### TASK OBJECTIVE
Could you set down exactly the lines in the records below between the line holding "Global Instance result_ret" and the line holding "match r with Ok a => Ok", inclusive?
======== RECORDS FOR THIS EXERCISE
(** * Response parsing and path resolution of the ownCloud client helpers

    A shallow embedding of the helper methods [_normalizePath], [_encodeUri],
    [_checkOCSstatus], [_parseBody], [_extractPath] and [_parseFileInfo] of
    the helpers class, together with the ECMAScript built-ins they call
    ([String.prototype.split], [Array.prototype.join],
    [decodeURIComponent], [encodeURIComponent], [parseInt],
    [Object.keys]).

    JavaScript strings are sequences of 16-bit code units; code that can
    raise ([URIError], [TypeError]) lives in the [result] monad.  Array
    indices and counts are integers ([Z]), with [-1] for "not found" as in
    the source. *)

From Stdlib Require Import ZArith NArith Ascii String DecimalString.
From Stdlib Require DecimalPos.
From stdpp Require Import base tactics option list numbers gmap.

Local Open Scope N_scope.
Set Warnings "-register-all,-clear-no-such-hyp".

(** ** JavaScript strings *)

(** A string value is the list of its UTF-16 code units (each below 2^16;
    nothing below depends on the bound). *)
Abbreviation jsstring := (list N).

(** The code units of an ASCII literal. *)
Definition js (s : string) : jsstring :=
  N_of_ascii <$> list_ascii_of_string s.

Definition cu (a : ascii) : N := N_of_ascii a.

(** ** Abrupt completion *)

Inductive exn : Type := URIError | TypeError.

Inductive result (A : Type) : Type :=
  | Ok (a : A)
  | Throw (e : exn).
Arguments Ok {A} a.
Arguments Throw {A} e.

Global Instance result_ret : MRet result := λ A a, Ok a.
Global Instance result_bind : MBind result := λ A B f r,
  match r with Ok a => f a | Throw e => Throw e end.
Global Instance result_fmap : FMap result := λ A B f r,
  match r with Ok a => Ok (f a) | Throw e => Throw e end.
================
======== RECORDS FOR THIS EXERCISE
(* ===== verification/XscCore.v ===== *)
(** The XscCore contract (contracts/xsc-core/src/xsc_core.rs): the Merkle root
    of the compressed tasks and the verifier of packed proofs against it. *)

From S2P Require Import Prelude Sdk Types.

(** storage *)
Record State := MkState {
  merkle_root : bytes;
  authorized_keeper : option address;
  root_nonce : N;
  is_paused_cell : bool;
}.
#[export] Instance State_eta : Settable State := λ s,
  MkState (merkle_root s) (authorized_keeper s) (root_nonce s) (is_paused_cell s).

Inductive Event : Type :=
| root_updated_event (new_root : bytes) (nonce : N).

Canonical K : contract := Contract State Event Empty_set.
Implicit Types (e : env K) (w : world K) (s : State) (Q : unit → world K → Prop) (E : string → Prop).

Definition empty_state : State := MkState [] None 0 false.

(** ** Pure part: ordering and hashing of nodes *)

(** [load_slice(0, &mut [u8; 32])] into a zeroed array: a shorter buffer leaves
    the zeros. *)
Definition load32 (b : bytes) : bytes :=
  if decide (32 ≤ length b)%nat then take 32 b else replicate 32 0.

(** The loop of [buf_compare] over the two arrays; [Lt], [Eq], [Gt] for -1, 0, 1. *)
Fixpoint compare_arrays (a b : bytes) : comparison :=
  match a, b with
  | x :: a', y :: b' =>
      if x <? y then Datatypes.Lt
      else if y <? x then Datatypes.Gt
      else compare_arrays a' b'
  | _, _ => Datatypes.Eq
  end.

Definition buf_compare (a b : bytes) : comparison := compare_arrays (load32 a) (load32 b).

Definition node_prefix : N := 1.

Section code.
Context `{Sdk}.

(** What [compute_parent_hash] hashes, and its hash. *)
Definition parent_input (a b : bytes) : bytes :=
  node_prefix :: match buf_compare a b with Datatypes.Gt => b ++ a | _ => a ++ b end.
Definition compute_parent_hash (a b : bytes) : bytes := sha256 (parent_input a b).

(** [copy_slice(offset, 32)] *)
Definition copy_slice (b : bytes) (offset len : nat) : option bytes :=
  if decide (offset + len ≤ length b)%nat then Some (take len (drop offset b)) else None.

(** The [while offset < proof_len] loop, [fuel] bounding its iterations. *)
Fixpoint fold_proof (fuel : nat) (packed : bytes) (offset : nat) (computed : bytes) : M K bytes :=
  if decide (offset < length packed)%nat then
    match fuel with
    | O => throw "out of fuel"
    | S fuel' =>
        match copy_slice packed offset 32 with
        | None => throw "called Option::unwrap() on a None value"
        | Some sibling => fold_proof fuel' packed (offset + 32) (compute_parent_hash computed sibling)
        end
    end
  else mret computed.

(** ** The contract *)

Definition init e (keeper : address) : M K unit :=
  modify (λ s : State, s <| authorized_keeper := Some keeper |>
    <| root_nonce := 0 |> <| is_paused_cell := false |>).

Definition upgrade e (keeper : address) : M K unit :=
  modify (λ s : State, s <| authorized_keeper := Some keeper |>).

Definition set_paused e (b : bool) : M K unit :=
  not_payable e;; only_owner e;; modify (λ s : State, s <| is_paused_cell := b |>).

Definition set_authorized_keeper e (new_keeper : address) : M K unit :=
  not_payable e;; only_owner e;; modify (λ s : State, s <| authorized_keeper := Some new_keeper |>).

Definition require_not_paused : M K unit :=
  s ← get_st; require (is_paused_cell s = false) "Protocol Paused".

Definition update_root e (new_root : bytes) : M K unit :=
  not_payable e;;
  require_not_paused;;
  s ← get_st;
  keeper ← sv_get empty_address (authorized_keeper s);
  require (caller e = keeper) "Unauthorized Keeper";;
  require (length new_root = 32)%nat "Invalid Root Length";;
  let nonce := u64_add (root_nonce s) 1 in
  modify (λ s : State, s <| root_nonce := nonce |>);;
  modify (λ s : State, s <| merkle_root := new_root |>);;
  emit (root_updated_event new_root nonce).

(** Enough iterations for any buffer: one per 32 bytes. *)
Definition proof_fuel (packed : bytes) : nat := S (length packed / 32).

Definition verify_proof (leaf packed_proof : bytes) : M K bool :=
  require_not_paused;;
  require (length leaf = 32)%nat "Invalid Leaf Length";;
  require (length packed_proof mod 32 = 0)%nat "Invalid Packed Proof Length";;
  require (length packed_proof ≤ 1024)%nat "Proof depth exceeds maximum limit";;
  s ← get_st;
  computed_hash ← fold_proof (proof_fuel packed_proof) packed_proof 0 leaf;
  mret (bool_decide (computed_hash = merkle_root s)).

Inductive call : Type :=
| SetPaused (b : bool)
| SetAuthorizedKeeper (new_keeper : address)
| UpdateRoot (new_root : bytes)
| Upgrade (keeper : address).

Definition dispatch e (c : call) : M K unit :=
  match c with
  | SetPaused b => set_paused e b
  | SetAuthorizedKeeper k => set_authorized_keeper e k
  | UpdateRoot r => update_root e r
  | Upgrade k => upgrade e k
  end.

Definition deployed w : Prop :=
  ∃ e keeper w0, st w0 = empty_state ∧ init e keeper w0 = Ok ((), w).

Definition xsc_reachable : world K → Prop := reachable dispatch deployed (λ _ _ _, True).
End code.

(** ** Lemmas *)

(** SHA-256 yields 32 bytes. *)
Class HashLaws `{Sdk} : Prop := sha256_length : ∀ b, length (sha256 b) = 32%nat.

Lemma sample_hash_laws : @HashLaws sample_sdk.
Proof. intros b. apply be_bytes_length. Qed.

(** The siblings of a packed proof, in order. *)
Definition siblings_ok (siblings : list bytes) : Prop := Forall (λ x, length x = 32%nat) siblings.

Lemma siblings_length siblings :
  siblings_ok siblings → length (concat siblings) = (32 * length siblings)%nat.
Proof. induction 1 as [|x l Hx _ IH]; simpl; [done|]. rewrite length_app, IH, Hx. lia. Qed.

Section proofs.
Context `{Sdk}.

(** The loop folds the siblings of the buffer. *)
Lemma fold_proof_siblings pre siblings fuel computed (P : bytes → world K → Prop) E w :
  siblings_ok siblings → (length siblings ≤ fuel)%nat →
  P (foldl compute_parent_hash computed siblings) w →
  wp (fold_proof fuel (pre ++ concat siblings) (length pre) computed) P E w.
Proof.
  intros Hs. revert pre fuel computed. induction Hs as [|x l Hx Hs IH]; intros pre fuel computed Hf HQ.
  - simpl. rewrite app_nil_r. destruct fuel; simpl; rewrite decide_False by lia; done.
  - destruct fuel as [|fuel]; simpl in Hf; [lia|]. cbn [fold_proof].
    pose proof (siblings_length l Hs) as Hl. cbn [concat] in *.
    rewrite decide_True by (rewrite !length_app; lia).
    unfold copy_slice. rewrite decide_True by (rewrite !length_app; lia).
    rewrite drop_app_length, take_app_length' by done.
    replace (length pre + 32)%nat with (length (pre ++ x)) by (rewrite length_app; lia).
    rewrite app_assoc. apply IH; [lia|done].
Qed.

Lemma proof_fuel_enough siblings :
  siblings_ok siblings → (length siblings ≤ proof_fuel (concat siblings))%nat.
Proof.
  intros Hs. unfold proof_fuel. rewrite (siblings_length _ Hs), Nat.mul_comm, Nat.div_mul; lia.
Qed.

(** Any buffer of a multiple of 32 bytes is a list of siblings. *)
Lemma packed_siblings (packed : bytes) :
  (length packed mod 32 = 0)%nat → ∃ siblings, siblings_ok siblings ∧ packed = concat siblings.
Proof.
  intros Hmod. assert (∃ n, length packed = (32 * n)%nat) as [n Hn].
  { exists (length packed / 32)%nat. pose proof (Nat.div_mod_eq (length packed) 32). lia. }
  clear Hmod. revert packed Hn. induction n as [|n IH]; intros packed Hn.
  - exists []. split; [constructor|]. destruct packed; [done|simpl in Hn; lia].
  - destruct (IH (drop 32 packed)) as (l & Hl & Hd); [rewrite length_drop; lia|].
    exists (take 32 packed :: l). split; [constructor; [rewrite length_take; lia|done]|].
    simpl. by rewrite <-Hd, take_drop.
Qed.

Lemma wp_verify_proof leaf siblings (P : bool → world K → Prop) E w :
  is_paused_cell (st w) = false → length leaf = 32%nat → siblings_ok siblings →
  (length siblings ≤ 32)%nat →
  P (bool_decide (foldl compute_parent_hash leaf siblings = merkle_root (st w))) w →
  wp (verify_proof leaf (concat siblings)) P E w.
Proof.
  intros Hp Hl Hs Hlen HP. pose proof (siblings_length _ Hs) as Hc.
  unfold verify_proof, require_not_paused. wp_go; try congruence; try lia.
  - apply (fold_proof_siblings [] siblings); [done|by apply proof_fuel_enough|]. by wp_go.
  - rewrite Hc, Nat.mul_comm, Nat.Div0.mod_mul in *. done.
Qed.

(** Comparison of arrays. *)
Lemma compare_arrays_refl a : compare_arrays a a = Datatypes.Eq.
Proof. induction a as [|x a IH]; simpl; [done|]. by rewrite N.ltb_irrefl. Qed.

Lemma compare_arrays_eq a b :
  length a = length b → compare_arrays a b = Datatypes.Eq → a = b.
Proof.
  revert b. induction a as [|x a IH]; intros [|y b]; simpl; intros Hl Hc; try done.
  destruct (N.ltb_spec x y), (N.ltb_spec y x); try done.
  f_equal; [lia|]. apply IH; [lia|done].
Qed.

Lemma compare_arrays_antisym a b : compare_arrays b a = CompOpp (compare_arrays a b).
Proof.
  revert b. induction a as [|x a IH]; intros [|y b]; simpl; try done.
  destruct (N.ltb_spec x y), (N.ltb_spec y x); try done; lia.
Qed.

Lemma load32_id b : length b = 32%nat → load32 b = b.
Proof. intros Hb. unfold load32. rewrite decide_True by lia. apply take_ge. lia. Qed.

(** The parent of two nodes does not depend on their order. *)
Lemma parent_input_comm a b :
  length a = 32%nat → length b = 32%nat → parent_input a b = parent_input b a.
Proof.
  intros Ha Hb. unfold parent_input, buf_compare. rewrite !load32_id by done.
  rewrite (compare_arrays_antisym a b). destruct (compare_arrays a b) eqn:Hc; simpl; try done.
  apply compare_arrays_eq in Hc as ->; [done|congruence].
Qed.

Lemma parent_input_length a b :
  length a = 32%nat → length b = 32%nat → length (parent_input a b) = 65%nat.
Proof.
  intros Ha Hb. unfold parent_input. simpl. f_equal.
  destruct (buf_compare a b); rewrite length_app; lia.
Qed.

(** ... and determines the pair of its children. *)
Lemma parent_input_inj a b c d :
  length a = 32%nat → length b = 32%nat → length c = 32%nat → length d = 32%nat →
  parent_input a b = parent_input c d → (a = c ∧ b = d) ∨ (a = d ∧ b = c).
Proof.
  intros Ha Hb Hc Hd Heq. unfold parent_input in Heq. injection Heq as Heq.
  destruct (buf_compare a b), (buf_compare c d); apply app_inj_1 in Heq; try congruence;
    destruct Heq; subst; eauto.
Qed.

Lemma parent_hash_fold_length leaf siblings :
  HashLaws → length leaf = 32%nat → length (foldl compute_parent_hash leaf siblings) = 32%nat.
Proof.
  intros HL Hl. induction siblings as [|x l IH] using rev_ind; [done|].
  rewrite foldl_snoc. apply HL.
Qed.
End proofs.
================
### PROBLEM SOLUTION
Global Instance result_ret : MRet result := λ A a, Ok a.
Global Instance result_bind : MBind result := λ A B f r,
  match r with Ok a => f a | Throw e => Throw e end.
Global Instance result_fmap : FMap result := λ A B f r,
  match r with Ok a => Ok (f a) | Throw e => Throw e end.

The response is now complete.